(What is expected):
State the number of lines in these records holding "negated". Say nothing more.

(Data extract):
Segment Open

(** * Visual-regression orchestrator: capture pipeline and comparison engine

    A shallow embedding of the TypeScript sources of the visual-regression
    tool (screenshot service, comparison service, run-tests worker pool and
    the URL utilities), followed by the properties established about them.

    Conventions of the embedding.
    - A JavaScript string is a [string]; its characters stand for the code
      units the regular expressions of the source operate on.
    - A JavaScript number holding a count is a [Z]; one holding a ratio or a
      percentage is an exact rational [Q].  All quantities are finite.
    - A value that is [T | null | undefined] is a [nullable T].
    - [throw]/[catch] is an explicit [outcome]; [console], the file system
      and the calls made to external libraries are threaded as state.
    - Library functions the sources import (Node's [path] and [URL],
      pixelmatch, odiff, Playwright's page) are Section variables.
    - The repository holds several revisions of the two services; each one
      is embedded in a module of its own. *)

From Stdlib Require Import ZArith QArith Qround Lia Bool Ascii.
From Stdlib Require DecimalString DecimalNat.
From stdpp Require Import base option list gmap strings.

Open Scope Z_scope.

(* ===================================================================== *)
(** * Part I: the model                                                   *)
(* ===================================================================== *)

(** ** JavaScript values shared by all components *)

Module JS.

(** [T | null | undefined] *)
Inductive nullable (A : Type) : Type :=
| Null : nullable A
| Undefined : nullable A
| Value : A -> nullable A.
Arguments Null {A}.
Arguments Undefined {A}.
Arguments Value {A} _.

(** What a [catch (error)] clause can receive: an [Error] instance with its
    message, or any other thrown value. *)
Inductive thrown : Type :=
| ErrorObj (message : string)
| NonError (repr : string).

(** The result of evaluating a call that may throw. *)
Inductive outcome (A : Type) : Type :=
| Returned : A -> outcome A
| Thrown : thrown -> outcome A.
Arguments Returned {A} _.
Arguments Thrown {A} _.

(** [error instanceof Error ? error.message : fallback] *)
Definition message_or (fallback : string) (t : thrown) : string :=
  match t with
  | ErrorObj m => m
  | NonError _ => fallback
  end.

(** The value of an arithmetic expression over finite operands: finite,
    or one of the special values a division by zero produces. *)
Inductive num : Type :=
| Fin (q : Q)
| PosInf
| NegInf
| NaN.

(** [a / b] *)
Definition div (a b : Q) : num :=
  if Qeq_bool b 0 then
    if Qeq_bool a 0 then NaN
    else if Qle_bool 0 a then PosInf else NegInf
  else Fin (a / b).

(** [x * k] for a finite [k > 0] *)
Definition scale (x : num) (k : Q) : num :=
  match x with
  | Fin q => Fin (q * k)
  | other => other
  end.

(** [a > b] on finite operands *)
Definition Qgtb (a b : Q) : bool := negb (Qle_bool a b).

(** [x > b] for a finite [b]; every comparison with [NaN] is false *)
Definition gtb (x : num) (b : Q) : bool :=
  match x with
  | Fin q => Qgtb q b
  | PosInf => true
  | NegInf | NaN => false
  end.

(** [Math.round] of a finite number: the nearest integer, halves up. *)
Definition round (q : Q) : Z := Qfloor (q + (1 # 2)).

(** Truthiness of a string: the empty string is falsy. *)
Definition truthy (s : string) : bool :=
  match s with
  | EmptyString => false
  | String _ _ => true
  end.

(** A character class of a regular expression: ranges and single
    characters, possibly negated ([[^...]]). *)
Inductive class_item : Type :=
| Range (lo hi : ascii)
| Single (c : ascii).

Definition code (c : ascii) : N := N_of_ascii c.

Definition in_item (c : ascii) (it : class_item) : bool :=
  match it with
  | Range lo hi => (code lo <=? code c)%N && (code c <=? code hi)%N
  | Single d => (code c =? code d)%N
  end.

Definition class_matches (negated : bool) (items : list class_item)
    (c : ascii) : bool :=
  xorb negated (existsb (in_item c) items).

(** [s.replace(/[class]/g, by)]: every character matching the class is
    replaced, the others are kept. *)
Fixpoint replace_class (negated : bool) (items : list class_item)
    (by_ : string) (s : string) : string :=
  match s with
  | EmptyString => EmptyString
  | String c r =>
      if class_matches negated items c
      then by_ +:+ replace_class negated items by_ r
      else String c (replace_class negated items by_ r)
  end.

(** White space of [String.prototype.trim] among the Latin-1 code units:
    TAB, LF, VT, FF, CR, SPACE and NBSP. *)
Definition is_white_space (c : ascii) : bool :=
  match code c with
  | 9 | 10 | 11 | 12 | 13 | 32 | 160 => true
  | _ => false
  end%N.

Fixpoint all_white_space (s : string) : bool :=
  match s with
  | EmptyString => true
  | String c r => is_white_space c && all_white_space r
  end.

Fixpoint trim_start (s : string) : string :=
  match s with
  | EmptyString => EmptyString
  | String c r => if is_white_space c then trim_start r else s
  end.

Segment Closed

(Solution):
7